Я топал себе по Деникина Федор Федорыча улице к центру, обходя на хрен никому не нужные посты и патрули, – ни разу у меня не спросили документы и ни разу не обшарили; похоже, фон Вайль и фон Босков, друг его, переборщили все-таки с гражданскими правами; я представил себе Томск в такой же ситуации: да меня бы раз пять уже вывернули наизнанку, просветили рентгеном, а мощнейший раухер, занимающий два этажа в помещении ведомства Гейко, отмечал бы, где, на каких перекрестках у меня проверяли документы, и чесал бы в своем электронном затылке: какого дьявола этот парень ходит такими кругами? Терроризм – это довесок к свободе, говорил Тарантул, желаете свободы – вот, получите вместе с терроризмом; не желаете терроризма – гоните свободу. С другой стороны, у Сибири большой опыт в такого рода делах, а главное, никто не боится государства; здесь же – да и вообще в Рейхе – до сих пор больше опасаются собственных солдат и сотрудников гепо, чем бандитов с бомбами. Это пройдет.
Я шел и старательно думал об этом, а потом будто выключили звук, и другой голос сказал во мне: а ведь ты настоящий зомби, Игорек. Труп, оживленный – причем дважды – для выполнения каких-то особых, неизвестных тебе самому задач… Ну и что? Да нет, ничего, пожалуйста. Но вот попробуй просто вспомнить себя самого – до «Трио». Можешь?
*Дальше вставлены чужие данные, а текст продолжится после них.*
(* ===== verification/VFSModel.v ===== *)
(** * A kernel that satisfies the laws

    A concrete kernel, to show that what [VFSLaws] asks is possible and to run the
    file system on examples.  It is not part of the program.  Its state is the list
    of calls that have no effect on the stores. *)

From stdpp Require Import prelude gmap list strings.
From Stdlib Require Import ZArith Lia.
From S2P Require Import Prelude Protocol Driver Requests Conduit Kernel.

Open Scope string_scope.
Open Scope list_scope.
Open Scope Z_scope.

Inductive call := CInvalidate (p : iptr) | CDrop (d : dptr) | CShrink (d : dptr).

Definition fresh_inode (sb : sbptr) (hash : Z) : inode :=
  Inode (FHandle 0 0 0 0 0 0 0 0) 0 sb hash true 0 0 (IAttrs 0 0 0 0 0 (0, 0) (0, 0) (0, 0) 0 0)
    other_inode_operations other_file_operations other_aops.

Definition cached (sb : sbptr) (hash : Z) (test : inode -> bool) (e : iptr * inode) : bool :=
  bool_decide (i_sb (snd e) = sb) && (i_hash (snd e) =? hash) && test (snd e).

Definition find_inode (sb : sbptr) (hash : Z) (test : inode -> bool)
    (m : gmap iptr inode) : option iptr :=
  fst <$> find (cached sb hash test) (map_to_list m).

(** A kernel that never runs out of memory. *)
Definition model_kernel : VFS (list call) := {|
  iget5_locked sb hash test set k :=
    match find_inode sb hash test (inodes k) with
    | Some p => (Some p, k)
    | None => let p := fresh (dom (inodes k)) in
              (Some p, set_inodes (<[p := set (fresh_inode sb hash)]> (inodes k)) k)
    end;
  ilookup5 sb hash test k := (find_inode sb hash test (inodes k), k);
  unlock_new_inode p k := set_inodes (alter (set_I_NEW false) p (inodes k)) k;
  init_special_inode m dev i :=
    set_attrs (let a := i_attrs i in
               IAttrs m (i_nlink a) (i_uid a) (i_gid a) (i_size a) (i_atime a) (i_mtime a)
                 (i_ctime a) (i_blocks a) dev) i;
  invalidate_inode_pages2 p r := r ++ [CInvalidate p];
  d_drop e r := r ++ [CDrop e];
  d_instantiate e p k := set_dentries (alter (set_d_inode (Some p)) e (dentries k)) k;
  d_splice_alias o e k := (None, set_dentries (alter (set_d_inode o) e (dentries k)) k);
  d_obtain_alias p k :=
    let a := fresh (dom (dentries k)) in
    (Ptr a, set_dentries (<[a := Dentry [] (Some p) a false]> (dentries k)) k);
  d_alloc_root p k :=
    let a := fresh (dom (dentries k)) in
    (Some a, set_dentries (<[a := Dentry [47] (Some p) a false]> (dentries k)) k);
  dget e r := r;
  dput e r := r;
  have_submounts e r := false;
  shrink_dcache_parent e r := r ++ [CShrink e] |}.

Lemma find_inode_some sb hash test m p :
  find_inode sb hash test m = Some p ->
  exists i, m !! p = Some i /\ i_sb i = sb /\ i_hash i = hash /\ test i = true.
Proof.
  unfold find_inode. destruct (find _ _) as [[q i]|] eqn:E; [|done]. intros [= <-].
  apply find_some in E as [Hin Hc]. exists i. unfold cached in Hc. cbn in Hc.
  rewrite !andb_true_iff, bool_decide_eq_true, Z.eqb_eq in Hc. destruct Hc as [[? ?] ?].
  split; [|done]. by apply elem_of_map_to_list, list_elem_of_In.
Qed.

Lemma find_inode_none sb hash test m :
  find_inode sb hash test m = None ->
  forall q i, m !! q = Some i -> i_sb i = sb -> i_hash i = hash -> test i = false.
Proof.
  unfold find_inode. destruct (find _ _) as [|] eqn:E; [done|]. intros _ q i Hq <- <-.
  pose proof (find_none _ _ E (q, i)) as H. unfold cached in H. cbn in H.
  rewrite bool_decide_eq_true_2, Z.eqb_refl in H by done. apply H.
  by apply list_elem_of_In, elem_of_map_to_list.
Qed.

Lemma model_kernel_laws : @VFSLaws (list call) model_kernel.
Proof.
  split.
  - intros sb hash test set k Hready. cbn. destruct (find_inode _ _ _ _) as [p|] eqn:E.
    + split; [done|]. left. apply find_inode_some in E as (i & Hi & ? & ? & ?).
      exists p, i. split_and!; eauto.
    + split; [done|]. right. split; [by apply find_inode_none|]. right.
      exists (fresh (dom (inodes k))), (fresh_inode sb hash). split; [done|].
      split; [apply not_elem_of_dom, is_fresh|]. done.
  - intros sb hash test k. cbn. split; [done|]. split; [done|].
    destruct (find_inode _ _ _ _) as [p|] eqn:E; [by apply find_inode_some in E|].
    by apply find_inode_none.
  - intros p i k Hp. split; [done|]. cbn. by apply alter_alt_Some.
  - done.
  - intros e p d k He. split; [done|]. cbn. by apply alter_alt_Some.
  - intros o e d k He. cbn. split; [done|]. by apply alter_alt_Some.
  - intros p k. cbn. split; [done|]. by rewrite lookup_insert_eq.
  - intros p k. cbn. split; [done|]. split; [apply not_elem_of_dom, is_fresh|].
    by rewrite lookup_insert_eq.
Qed.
Мм… Вот. Что в тебе осталось твоим, что не изменено, не усилено или не вытравлено тренажем, гормонами, гипнозом и прочей сволочью? Ну? Да черт его знает… наверное, ничего. Гад ты, доктор Морита, хоть и спас мне жизнь… все равно – гад. Все вы – гады… подонки… трусливые скоты… и что мне теперь делать? Да, что мне теперь с собой делать?